In the data beneath this task, how many lines contain "NilEmpty"? Answer with the number only.

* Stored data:
________________________________________
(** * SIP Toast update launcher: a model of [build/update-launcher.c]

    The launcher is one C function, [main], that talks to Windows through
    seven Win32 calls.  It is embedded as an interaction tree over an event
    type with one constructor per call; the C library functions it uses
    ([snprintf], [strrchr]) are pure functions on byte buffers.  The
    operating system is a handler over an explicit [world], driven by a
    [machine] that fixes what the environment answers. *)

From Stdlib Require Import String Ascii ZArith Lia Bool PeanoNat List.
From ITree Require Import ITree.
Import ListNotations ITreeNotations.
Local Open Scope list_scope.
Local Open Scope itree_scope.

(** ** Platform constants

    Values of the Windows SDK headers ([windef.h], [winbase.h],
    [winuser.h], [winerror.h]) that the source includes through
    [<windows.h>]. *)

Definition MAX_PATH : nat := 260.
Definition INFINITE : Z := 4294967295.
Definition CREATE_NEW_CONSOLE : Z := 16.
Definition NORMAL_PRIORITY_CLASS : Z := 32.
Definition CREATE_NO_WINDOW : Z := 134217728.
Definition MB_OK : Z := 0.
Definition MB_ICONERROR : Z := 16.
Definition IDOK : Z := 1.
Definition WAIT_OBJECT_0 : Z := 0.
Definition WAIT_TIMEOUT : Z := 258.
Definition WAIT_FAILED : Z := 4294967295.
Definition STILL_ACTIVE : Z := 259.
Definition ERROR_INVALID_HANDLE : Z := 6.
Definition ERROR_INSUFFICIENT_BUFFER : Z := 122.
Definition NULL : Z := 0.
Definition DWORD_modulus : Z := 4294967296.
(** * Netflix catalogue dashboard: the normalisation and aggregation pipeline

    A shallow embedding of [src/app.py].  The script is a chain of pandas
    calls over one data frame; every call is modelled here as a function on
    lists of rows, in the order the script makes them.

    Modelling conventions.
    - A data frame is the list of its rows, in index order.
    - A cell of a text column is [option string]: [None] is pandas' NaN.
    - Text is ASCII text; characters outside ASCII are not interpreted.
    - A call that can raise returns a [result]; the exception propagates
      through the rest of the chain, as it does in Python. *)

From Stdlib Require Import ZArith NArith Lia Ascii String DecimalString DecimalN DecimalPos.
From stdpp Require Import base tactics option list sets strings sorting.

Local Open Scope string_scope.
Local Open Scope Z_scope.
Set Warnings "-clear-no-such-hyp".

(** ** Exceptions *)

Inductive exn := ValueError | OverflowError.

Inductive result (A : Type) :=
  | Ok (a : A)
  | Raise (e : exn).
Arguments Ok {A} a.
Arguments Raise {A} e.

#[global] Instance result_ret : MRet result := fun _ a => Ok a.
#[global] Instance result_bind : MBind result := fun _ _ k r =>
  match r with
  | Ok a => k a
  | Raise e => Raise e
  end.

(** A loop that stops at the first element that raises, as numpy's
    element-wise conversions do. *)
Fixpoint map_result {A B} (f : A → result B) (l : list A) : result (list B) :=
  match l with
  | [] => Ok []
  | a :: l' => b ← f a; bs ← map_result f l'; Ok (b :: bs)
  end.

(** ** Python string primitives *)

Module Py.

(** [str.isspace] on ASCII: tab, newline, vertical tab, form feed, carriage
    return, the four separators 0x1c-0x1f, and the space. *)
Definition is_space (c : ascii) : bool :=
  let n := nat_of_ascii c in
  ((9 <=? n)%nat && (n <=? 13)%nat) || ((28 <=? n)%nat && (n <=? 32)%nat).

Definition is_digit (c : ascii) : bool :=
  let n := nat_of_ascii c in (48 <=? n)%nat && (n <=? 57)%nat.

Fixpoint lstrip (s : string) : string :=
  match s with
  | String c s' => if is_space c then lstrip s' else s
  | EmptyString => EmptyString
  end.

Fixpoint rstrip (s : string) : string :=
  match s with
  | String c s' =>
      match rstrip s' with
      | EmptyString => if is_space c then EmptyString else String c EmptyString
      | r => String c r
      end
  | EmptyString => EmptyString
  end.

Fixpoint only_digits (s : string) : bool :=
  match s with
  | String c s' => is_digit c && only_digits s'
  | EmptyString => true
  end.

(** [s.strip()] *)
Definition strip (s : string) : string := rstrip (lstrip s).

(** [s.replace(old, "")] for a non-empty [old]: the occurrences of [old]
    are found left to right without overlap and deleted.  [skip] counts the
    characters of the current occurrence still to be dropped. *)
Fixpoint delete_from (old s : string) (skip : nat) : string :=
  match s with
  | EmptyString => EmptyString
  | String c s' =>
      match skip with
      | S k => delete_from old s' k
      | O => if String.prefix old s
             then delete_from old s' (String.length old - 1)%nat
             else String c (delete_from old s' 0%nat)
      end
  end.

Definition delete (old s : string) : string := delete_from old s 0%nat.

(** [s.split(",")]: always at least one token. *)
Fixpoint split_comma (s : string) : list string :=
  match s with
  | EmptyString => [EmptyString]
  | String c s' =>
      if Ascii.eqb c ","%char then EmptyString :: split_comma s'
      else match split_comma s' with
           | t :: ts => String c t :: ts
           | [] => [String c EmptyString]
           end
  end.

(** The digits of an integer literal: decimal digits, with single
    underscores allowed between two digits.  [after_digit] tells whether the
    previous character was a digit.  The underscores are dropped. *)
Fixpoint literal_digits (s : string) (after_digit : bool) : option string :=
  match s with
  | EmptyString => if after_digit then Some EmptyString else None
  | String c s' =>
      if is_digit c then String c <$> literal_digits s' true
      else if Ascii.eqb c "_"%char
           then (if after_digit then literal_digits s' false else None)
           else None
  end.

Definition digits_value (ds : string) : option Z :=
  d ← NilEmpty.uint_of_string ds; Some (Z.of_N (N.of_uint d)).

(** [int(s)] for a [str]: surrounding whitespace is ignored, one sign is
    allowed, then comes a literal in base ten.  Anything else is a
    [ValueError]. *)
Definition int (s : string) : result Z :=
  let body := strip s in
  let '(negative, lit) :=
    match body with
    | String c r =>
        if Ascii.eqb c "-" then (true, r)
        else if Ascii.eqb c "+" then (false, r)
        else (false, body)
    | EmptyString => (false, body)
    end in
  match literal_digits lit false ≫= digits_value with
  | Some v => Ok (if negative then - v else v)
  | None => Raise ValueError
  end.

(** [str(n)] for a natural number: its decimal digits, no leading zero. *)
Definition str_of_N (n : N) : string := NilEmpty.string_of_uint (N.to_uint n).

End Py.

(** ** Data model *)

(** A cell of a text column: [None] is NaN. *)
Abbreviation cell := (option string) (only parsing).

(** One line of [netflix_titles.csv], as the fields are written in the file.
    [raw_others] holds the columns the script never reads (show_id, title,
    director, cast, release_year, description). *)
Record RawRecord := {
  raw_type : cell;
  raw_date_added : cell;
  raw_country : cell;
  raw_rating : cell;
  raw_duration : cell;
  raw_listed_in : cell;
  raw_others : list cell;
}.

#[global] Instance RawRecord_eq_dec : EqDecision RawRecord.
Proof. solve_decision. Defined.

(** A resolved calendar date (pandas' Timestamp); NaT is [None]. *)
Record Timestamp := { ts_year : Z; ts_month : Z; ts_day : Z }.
________________________________________
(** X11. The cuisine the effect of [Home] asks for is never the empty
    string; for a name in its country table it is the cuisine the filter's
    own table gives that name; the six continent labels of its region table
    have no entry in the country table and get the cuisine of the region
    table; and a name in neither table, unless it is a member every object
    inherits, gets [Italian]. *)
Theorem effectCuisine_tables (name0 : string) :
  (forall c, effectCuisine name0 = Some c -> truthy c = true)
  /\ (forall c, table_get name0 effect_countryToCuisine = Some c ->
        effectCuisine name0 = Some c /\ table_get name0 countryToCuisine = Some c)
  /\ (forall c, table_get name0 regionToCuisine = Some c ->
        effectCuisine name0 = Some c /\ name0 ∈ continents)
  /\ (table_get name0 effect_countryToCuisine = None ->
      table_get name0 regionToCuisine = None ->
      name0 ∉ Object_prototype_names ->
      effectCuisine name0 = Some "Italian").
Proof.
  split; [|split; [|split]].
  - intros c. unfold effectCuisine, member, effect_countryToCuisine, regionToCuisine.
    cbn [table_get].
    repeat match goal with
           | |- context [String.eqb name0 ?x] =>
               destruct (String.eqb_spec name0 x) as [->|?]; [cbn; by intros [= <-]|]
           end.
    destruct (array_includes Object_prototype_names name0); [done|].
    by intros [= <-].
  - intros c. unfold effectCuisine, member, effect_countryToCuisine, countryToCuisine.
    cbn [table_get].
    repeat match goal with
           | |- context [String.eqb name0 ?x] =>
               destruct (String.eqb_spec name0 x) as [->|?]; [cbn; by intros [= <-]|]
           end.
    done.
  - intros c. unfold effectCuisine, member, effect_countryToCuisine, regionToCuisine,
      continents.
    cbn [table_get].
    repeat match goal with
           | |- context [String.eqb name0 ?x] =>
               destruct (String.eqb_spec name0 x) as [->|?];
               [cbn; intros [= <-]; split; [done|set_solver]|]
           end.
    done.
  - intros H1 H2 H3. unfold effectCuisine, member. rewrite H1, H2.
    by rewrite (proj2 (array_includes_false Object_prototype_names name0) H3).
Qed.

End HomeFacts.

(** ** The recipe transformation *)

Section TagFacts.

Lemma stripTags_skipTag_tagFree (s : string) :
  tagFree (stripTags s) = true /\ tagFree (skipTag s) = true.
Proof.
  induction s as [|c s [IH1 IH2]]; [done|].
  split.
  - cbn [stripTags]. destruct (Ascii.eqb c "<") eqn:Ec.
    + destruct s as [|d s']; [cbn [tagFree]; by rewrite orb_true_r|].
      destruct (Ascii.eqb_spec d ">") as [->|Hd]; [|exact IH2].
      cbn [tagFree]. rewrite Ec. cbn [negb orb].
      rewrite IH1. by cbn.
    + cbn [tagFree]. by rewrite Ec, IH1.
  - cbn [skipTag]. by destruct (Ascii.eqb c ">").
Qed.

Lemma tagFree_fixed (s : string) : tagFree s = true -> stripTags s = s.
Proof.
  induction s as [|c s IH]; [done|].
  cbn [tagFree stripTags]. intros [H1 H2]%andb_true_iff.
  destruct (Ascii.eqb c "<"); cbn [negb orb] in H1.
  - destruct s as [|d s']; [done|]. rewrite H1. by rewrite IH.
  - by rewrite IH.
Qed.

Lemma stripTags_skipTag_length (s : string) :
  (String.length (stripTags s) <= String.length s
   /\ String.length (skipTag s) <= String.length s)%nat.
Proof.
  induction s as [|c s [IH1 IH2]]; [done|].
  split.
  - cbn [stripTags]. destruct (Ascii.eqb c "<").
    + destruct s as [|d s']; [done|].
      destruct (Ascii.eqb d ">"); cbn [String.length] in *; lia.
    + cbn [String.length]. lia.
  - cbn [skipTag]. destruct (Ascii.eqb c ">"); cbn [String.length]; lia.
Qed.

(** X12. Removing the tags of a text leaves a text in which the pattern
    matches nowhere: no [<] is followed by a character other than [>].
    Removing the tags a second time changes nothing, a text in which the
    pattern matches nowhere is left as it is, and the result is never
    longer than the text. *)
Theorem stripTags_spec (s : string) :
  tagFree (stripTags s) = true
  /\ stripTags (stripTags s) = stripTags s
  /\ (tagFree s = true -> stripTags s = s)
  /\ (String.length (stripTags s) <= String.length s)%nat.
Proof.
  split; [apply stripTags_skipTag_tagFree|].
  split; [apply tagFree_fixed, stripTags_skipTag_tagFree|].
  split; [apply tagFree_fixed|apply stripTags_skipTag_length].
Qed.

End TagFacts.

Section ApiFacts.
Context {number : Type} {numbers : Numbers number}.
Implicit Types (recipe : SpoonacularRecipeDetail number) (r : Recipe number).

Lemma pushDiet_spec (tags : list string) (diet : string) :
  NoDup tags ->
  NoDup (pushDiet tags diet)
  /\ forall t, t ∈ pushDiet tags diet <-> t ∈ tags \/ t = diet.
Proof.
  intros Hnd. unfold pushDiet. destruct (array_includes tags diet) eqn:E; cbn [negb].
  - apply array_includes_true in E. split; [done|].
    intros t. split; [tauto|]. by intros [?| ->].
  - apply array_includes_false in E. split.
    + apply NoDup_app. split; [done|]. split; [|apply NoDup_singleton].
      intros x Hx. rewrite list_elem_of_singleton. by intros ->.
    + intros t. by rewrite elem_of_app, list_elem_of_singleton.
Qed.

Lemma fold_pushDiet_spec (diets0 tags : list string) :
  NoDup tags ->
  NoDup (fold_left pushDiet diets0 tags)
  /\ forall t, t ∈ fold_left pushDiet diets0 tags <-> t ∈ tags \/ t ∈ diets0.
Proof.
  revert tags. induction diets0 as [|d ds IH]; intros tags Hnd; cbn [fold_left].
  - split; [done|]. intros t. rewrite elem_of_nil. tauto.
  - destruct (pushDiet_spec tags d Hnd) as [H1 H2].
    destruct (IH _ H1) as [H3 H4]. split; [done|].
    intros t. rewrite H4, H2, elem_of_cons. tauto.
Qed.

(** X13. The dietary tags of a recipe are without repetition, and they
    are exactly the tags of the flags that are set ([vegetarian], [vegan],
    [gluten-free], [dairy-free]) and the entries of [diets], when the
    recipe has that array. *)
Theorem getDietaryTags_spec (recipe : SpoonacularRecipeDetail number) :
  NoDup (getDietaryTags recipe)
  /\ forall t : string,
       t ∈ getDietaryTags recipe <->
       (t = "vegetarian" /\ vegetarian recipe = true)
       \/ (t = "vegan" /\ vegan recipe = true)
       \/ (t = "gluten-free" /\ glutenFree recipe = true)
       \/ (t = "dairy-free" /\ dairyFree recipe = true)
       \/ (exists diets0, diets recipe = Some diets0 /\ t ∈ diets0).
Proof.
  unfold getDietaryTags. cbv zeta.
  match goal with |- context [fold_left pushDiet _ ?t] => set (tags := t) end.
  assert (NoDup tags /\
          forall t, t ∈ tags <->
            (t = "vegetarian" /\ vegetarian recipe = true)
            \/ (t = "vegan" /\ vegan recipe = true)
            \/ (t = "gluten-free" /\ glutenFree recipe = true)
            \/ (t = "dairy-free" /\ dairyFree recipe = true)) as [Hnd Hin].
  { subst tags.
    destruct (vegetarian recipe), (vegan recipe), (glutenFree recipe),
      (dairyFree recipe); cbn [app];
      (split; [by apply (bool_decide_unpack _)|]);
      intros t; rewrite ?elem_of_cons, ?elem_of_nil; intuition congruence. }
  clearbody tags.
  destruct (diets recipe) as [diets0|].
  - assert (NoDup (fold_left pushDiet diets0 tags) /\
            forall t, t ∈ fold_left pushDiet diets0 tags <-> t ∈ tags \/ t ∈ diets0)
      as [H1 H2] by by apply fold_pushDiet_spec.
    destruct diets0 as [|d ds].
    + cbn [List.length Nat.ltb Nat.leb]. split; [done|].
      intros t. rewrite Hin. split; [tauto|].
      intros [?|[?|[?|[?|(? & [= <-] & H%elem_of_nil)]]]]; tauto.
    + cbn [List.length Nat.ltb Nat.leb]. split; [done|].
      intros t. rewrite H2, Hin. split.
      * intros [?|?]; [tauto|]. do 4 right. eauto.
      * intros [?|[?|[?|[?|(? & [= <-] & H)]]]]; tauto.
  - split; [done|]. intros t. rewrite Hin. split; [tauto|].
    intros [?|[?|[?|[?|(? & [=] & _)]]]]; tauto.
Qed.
________________________________________
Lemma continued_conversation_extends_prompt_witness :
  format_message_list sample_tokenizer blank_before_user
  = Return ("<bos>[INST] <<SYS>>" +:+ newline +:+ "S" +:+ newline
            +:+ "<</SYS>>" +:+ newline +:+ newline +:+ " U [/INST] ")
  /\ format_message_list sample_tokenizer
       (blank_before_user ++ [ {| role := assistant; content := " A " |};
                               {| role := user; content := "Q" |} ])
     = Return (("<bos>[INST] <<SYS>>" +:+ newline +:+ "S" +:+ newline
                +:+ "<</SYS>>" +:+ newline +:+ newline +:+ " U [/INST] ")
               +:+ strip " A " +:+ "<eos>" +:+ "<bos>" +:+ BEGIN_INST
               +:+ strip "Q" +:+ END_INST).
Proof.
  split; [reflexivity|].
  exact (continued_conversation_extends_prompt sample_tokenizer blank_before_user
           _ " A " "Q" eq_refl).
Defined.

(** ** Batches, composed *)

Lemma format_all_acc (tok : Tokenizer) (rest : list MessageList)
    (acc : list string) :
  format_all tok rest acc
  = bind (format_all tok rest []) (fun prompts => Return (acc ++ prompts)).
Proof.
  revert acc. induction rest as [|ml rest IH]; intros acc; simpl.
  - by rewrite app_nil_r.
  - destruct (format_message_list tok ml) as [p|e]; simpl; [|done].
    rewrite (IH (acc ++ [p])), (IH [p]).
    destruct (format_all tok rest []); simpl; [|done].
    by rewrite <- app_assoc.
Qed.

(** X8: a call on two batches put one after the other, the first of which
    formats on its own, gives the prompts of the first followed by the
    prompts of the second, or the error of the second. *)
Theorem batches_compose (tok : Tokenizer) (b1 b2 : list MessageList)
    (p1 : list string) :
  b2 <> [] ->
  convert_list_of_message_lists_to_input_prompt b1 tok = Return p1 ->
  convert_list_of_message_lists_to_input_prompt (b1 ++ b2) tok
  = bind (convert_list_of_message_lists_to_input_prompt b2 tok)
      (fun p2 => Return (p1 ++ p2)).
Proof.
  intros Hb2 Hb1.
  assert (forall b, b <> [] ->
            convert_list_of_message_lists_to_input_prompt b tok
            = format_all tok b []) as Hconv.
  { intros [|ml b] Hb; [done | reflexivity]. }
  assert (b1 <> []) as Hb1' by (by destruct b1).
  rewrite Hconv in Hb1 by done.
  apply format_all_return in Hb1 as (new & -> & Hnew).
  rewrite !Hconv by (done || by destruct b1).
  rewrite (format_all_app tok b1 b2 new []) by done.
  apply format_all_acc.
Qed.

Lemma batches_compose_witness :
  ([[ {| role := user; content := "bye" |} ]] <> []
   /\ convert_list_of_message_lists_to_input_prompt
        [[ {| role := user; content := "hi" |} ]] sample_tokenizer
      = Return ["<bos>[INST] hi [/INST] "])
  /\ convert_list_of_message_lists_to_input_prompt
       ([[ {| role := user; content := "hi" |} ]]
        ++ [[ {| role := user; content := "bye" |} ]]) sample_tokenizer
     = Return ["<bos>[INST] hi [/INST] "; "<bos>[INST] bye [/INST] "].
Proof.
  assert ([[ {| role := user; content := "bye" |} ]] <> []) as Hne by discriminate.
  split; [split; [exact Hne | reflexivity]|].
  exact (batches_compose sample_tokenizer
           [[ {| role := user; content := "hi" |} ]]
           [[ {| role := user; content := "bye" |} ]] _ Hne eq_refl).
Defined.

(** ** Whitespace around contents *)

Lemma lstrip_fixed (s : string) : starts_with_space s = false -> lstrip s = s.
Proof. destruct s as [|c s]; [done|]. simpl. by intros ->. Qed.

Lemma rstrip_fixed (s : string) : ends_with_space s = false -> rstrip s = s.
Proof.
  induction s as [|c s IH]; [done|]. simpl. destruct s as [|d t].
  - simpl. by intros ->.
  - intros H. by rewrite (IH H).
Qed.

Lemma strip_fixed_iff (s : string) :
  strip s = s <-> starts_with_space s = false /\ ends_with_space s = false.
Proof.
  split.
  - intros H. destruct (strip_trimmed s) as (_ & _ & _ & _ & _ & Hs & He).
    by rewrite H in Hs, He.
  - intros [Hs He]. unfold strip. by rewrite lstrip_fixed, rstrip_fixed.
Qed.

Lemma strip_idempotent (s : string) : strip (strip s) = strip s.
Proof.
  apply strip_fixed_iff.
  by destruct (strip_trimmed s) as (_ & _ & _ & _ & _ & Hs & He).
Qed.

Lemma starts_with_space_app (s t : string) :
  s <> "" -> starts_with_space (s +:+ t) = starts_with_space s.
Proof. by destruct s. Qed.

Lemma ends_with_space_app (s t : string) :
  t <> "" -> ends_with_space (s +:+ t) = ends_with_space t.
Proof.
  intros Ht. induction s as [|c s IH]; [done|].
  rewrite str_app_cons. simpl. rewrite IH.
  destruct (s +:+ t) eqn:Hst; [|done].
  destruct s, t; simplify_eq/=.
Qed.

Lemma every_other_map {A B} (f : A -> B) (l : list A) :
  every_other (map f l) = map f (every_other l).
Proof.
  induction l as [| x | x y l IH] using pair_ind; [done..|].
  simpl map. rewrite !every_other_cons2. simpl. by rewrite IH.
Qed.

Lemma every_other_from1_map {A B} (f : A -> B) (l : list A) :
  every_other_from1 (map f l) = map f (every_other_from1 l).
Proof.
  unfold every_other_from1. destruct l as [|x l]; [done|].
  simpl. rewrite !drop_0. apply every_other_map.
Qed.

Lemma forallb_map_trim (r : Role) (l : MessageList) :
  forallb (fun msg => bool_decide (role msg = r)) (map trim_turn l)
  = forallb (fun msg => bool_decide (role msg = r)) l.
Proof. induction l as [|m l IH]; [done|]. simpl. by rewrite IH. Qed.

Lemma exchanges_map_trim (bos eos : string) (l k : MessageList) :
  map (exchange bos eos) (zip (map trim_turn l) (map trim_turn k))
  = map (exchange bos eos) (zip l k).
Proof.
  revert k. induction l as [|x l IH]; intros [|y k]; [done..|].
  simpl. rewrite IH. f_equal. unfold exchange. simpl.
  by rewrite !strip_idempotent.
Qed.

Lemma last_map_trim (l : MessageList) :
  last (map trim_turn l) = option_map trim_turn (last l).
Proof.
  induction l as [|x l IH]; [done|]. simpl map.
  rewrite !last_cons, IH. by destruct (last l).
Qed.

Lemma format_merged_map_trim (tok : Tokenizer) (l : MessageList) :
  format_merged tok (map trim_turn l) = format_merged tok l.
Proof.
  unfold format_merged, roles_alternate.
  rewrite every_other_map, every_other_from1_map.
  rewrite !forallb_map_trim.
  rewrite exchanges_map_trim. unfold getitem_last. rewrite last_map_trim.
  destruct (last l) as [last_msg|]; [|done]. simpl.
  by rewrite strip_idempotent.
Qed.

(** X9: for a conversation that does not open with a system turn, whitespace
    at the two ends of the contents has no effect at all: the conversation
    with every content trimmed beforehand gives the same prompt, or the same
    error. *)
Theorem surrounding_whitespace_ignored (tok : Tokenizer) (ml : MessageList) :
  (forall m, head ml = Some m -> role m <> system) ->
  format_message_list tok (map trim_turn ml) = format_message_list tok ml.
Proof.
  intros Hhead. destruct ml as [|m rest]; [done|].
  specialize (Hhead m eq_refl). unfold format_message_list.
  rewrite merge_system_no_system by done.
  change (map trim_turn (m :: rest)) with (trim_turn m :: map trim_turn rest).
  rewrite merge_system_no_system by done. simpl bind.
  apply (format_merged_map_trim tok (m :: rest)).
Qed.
________________________________________
* Answer below:
2